Pojawił się anonim poważnie uderzający w prezesa Klubu Sportowego Siarka Tarnobrzeg. Sprawdziliśmy

Marcin Radzimowski
Dariusz Dziedzic zapowiada, że sprawy tak nie zostawi i złoży doniesienie do prokuratury.
Dariusz Dziedzic zapowiada, że sprawy tak nie zostawi i złoży doniesienie do prokuratury. archiwum
Prezes Zakładu Działalności Gospodarczej Klubu Sportowego Siarka Tarnobrzeg Dariusz Dziedzic zarabiał „kokosy”, zlecając usługi swojej własnej firmie?

Do mediów oraz do radnych miejskich trafiło anonimowe pismo, którego autor kieruje szereg poważnych zarzutów w stronę Dariusza Dziedzica, prezesa Zakładu Działalności Gospodarczej Klubu Sportowego Siarka Tarnobrzeg (pełni również funkcję prezesa Klubu Sportowego Siarka). Dariusz Dziedzic jest też właścicielem firmy Iprof i to właśnie powiązania tych dwóch podmiotów budzą wątpliwości autora listu. Nadawca do pisma dołączył kilkanaście skanów faktur VAT, jakie w 2014 roku firma Iprof wystawiła do zapłaty Zakładowi Działalności Gospodarczej Klubu Sportowego Siarka Tarnobrzeg.

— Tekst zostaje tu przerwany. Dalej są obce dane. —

(* ===== verification/Collect.v ===== *)
(** * Collection and shutdown

    [collect], [collect_if_needed], [shutdown], [destroy_blocks] and
    [free_block_memory] of src/src/GCManager.cpp.  Destructors are user code:
    [dtor d p] is the process that the [DestructorFn] [d] runs on the payload
    [p]; it may call back into the collector. *)

From S2P Require Import Prelude Words Memory OrdMap Chunk Manager Heap Scanner Mark.
From S2P Require Import Finalize WeakRefs Sweep Threads.

(** What the machine gives a collection: the scan and parking environments and
    two readings of the steady clock. *)
Record CollectEnv := {
  ce_scan : ScanEnv;
  ce_park : ParkEnv;
  ce_start : Z;
  ce_now : Z;
}.

Definition operator_delete (raw alignment : Z) : M World unit := λ w,
  match blocks w !! raw with
  | Some (_, a) =>
      if a =? alignment then Ret tt (add_log (EvFree raw) (set_blocks (delete raw) w))
      else Stuck Undefined_behaviour
  | None => Stuck Undefined_behaviour
  end.

Definition free_block_memory (header : Z) : M World unit :=
  h ← read_header header;
  let alignment := allocation_alignment h in
  modify (set_headers (delete header));;
  operator_delete header alignment.

Definition bytes_freed (unreachable : list Z) : M World Z :=
  foldM (λ p acc, h ← read_header p; mret (wrap64 (acc + ch_size h))) unreachable 0.

Definition stats_on_collect (nblocks bytes duration : Z) (s : GCStats) : GCStats :=
  {| total_collections := wrap64 (total_collections s + 1);
     bytes_reclaimed_last := bytes;
     blocks_reclaimed_last := nblocks;
     bytes_reclaimed_total := wrap64 (bytes_reclaimed_total s + bytes);
     duration_last := duration;
     duration_total := duration_total s + duration;
     total_allocations := total_allocations s;
     bytes_allocated_total := bytes_allocated_total s;
     peak_live_bytes := peak_live_bytes s;
     peak_live_blocks := peak_live_blocks s |}.

Section Collect.
Context {ASAN : AsanRuntime} (dtor : DestructorFn → Z → proc unit).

Innymi słowy Dariusz Dziedzic jako prezes ZDG zlecał usługi Dariuszowi Dziedzicowi, właścicielowi Iprof-a.

(...) W samym 2014 roku takich dziwnych faktur na usługi porządkowe (co porządkowano dokładnie nie wiadomo) wystawiono aż 14 na kwotę 55.674 zł. Dochodziło też do innych nadużyć, firma ZDG nie zamawiała sprzętu sportowego (...) prosto od producenta, tylko przez firmę Iprof (...), która naliczała sobie odpowiednią marżę. (...) Pieniądze zamiast trafić na funkcjonowanie klubu piłkarskiego, który tak pieniędzy potrzebuje, trafiały prywatnie do rąk Dariusza Dziedzica (...)” - pisze między innymi autor anonimu.

Faktury potwierdzają, że od stycznia do grudnia 2014 z Zakładu Działalności Gospodarczej do firmy Iprof trafiało co miesiąc 3550 złotych netto. Za co? Usługa opisana jest jako „utrzymanie porządku i czystości na terenie zewnętrznym”.

- Nie ma w tym żadnej tajemnicy ani tym bardziej żadnej afery. To pieniądze za sprzątanie placu targowego, z którego część dochodu trafiała do klubu - wyjaśnia Dariusz Dziedzic. - Przed 2014 rokiem usługi sprzątania placu targowego Zakład Działalności Gospodarczej zlecał firmom A.S.A. lub SantaEko. Szukając oszczędności musieliśmy pomyśleć o tańszym rozwiązaniu i przez kilka miesięcy usługi sprzątania świadczył inny podmiot. To jednak mu się nie opłacało i zrezygnował.

Pod koniec grudnia 2013 roku odbyła się narada Zarządu Konsorcjum „Nadzór i dzierżawa Placu targowego w Tarnobrzegu”, w którym oprócz Dariusza Dziedzica uczestniczyli Zbigniew Pyszniak - prezes Koszykarskiego Klubu Sportowego Siarka Tarnobrzeg i Wacław Salamucha, ówczesny prezes Klubu Sportowego Siarka.

- Zaproponowałem, że moja firma zajmie się sprzątaniem placu targowego, a cena została ustalona na 3550 złotych miesięcznie - dodaje Dziedzic. - Wystarczy przeliczyć, żeby mieć świadomość, jakież to są „kokosy”. Stawki poprzednich firm były znacznie wyższe, wynoszące ponad 5 tysięcy złotych.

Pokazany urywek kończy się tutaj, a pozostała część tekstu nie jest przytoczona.